24時間患者を思い、寄り添い続ける「よろづ」診療所
普段、お二人はどのように連携されていますか?

【壮太郎院長】普段から「今日こんな患者さんがいたよ」「訪問時にこう話していたよ」と、気がつくと一日中患者さんの話をしています。24時間そんな感じなのですが、お互いそういう話が好きで、患者さんのことをずっと考えていられるタイプ。だから診療でも同じ方向を向きやすく、相性が良いんだと思います(笑)。医学的に正解があったとしても、その方にとってつらい選択なら意味がありません。遺されたご家族が後悔しないように、最もその人らしい選択を一緒に探したいですね。
【朋実さん】私はその方の「本当の思い」を引き出せるように心がけていますし、共有した情報をもとに自分に何ができるかを常に考えています。そうやって一緒に考え続けられる関係はとても心強いです。
朋実さんが中心となって取り組む「認定栄養ケア・ステーション」について教えてください。
【朋実さん】「認定栄養ケア・ステーション」は、日本栄養士会が認定する仕組みで、管理栄養士が日常生活の場で栄養ケアをするための場です。病気ではないけれど「食事について専門家に聞きたい」「家庭や施設の食事内容が適切か知りたい」というケースなど、日常の食生活にまつわる幅広い相談に対応しています。また、訪問栄養指導などのご依頼は、このステーションでもお受けしています。まずはどのようなご相談があるのか内容を伺い、その方の状況に合わせて訪問指導または来院指導を行っています。

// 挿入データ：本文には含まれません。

(** * S-SPHAR video generation: instance tracking and tube extraction

    A shallow embedding of [scripts/video_generation/helper_classes.py],
    [helper_functions.py] and the tracking loop of [generate_video.py],
    with the properties of the instance store, the matching score, the
    greedy tracker and the tube builder.

    Python integers are [Z]; Python lists are [list]; an object that the
    code mutates in place (the store, an instance's [frames]) is threaded
    explicitly: every method takes the store and returns the new one.
    Instances are held by value: the tracker only ever inserts freshly
    constructed [Instance] objects, so no object occurs twice in a store. *)

From Stdlib Require Import ZArith Bool String Lia Permutation Sorted List.
Import ListNotations.
Open Scope Z_scope.

Set Implicit Arguments.

(** ** Exceptions and results *)

Inductive exn : Type :=
| ValueError
| IndexError
| TypeError
| ShapeMismatch.

Inductive result (A : Type) : Type :=
| Ok (a : A)
| Raise (e : exn).

Arguments Ok {A} a.
Arguments Raise {A} e.

Definition bind {A B} (r : result A) (k : A -> result B) : result B :=
  match r with
  | Ok a => k a
  | Raise e => Raise e
  end.

Notation "x <- r ;; k" := (bind r (fun x => k))
  (at level 61, r at next level, right associativity).
Notation "' pat <- r ;; k" := (bind r (fun x => match x with pat => k end))
  (at level 61, pat pattern, r at next level, right associativity).

Fixpoint mapM {A B} (f : A -> result B) (l : list A) : result (list B) :=
  match l with
  | [] => Ok []
  | a :: l' => b <- f a ;; bs <- mapM f l' ;; Ok (b :: bs)
  end.

Fixpoint foldM {A B} (f : A -> B -> result A) (a : A) (l : list B) : result A :=
  match l with
  | [] => Ok a
  | b :: l' => a' <- f a b ;; foldM f a' l'
  end.

(** ** Python values that reach a [+] in the modelled code *)

Inductive pyval : Type :=
| PyInt (z : Z)
| PyStr (s : string).

(** [==] between an integer frame number and a value. *)
Definition py_int_eq (a : Z) (v : pyval) : bool :=
  match v with
  | PyInt b => a =? b
  | PyStr _ => false
  end.

(** [s + v] with [s] a [str]: concatenation, or [TypeError] for an [int]. *)
Definition py_str_add (s : string) (v : pyval) : result string :=
  match v with
  | PyStr t => Ok (s ++ t)%string
  | PyInt _ => Raise TypeError
  end.

(** Numbers of the tube bounds: an [int], or [float("inf")] and its negation. *)
Inductive pynum : Type :=
| Num (z : Z)
| PosInf
| NegInf.

(** [a < b] for an [int] [a]. *)
Definition int_lt_num (a : Z) (b : pynum) : bool :=
  match b with
  | Num z => a <? z
  | PosInf => true
  | NegInf => false
  end.

(** [a - b] for an [int] [a]. *)
Definition int_sub_num (a : Z) (b : pynum) : pynum :=
  match b with
  | Num z => Num (a - z)
  | PosInf => NegInf
  | NegInf => PosInf
  end.

(** [a >= m] for an [int] [m]. *)
Definition num_ge_int (a : pynum) (m : Z) : bool :=
  match a with
  | Num z => m <=? z
  | PosInf => true
  | NegInf => false
  end.

(** ** Data model *)

(** A [uint8] image of two dimensions, row by row. *)
Definition image := list (list Z).

Definition point := (Z * Z)%type.

Record InstanceFrameData : Type := mkInstanceFrameData {
  frame_nr : Z;
  segm_mask : image;
  segm_bbox : list point;
  segm_rbox : list point
}.

Record Instance : Type := mkInstance {
  instance_id : Z;
  instance_of : string;
  frames : list InstanceFrameData
}.

(** [Instance.__init__] *)
Definition Instance_init (id : Z) (label : string) (first_FrameData : InstanceFrameData)
  : Instance :=
  mkInstance id label [first_FrameData].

今後の展望と、地域の方へのメッセージをお願いします。

【朋実さん】困ったときに手を差し伸べられる存在でありたいです。まだ学ぶことも多いですが、もっと力になりたいという気持ちは強く、患者さんやスタッフ一人ひとりの思いを大切にしたい。その方に寄り添いながら、ここなら頼れると思っていただけるよう成長していきたいです。
【壮太郎院長】少しわかりづらい場所にありますが、これは三好先生が「患者さんを増やすことより落ち着いて話せる環境が大事」と考えて選んだ場所なんです。長く働いてくれているスタッフも多く、患者さんに自然に声をかけられるような、温かい雰囲気があります。地域やここで働くスタッフの生活も大切にしながら、関わる人皆が幸せになれる診療所にしていきたいと思っています。まずは何でも相談してください。赤ちゃんからご高齢の方まで、一緒に考え、その方にとって最善のかたちを探していきます。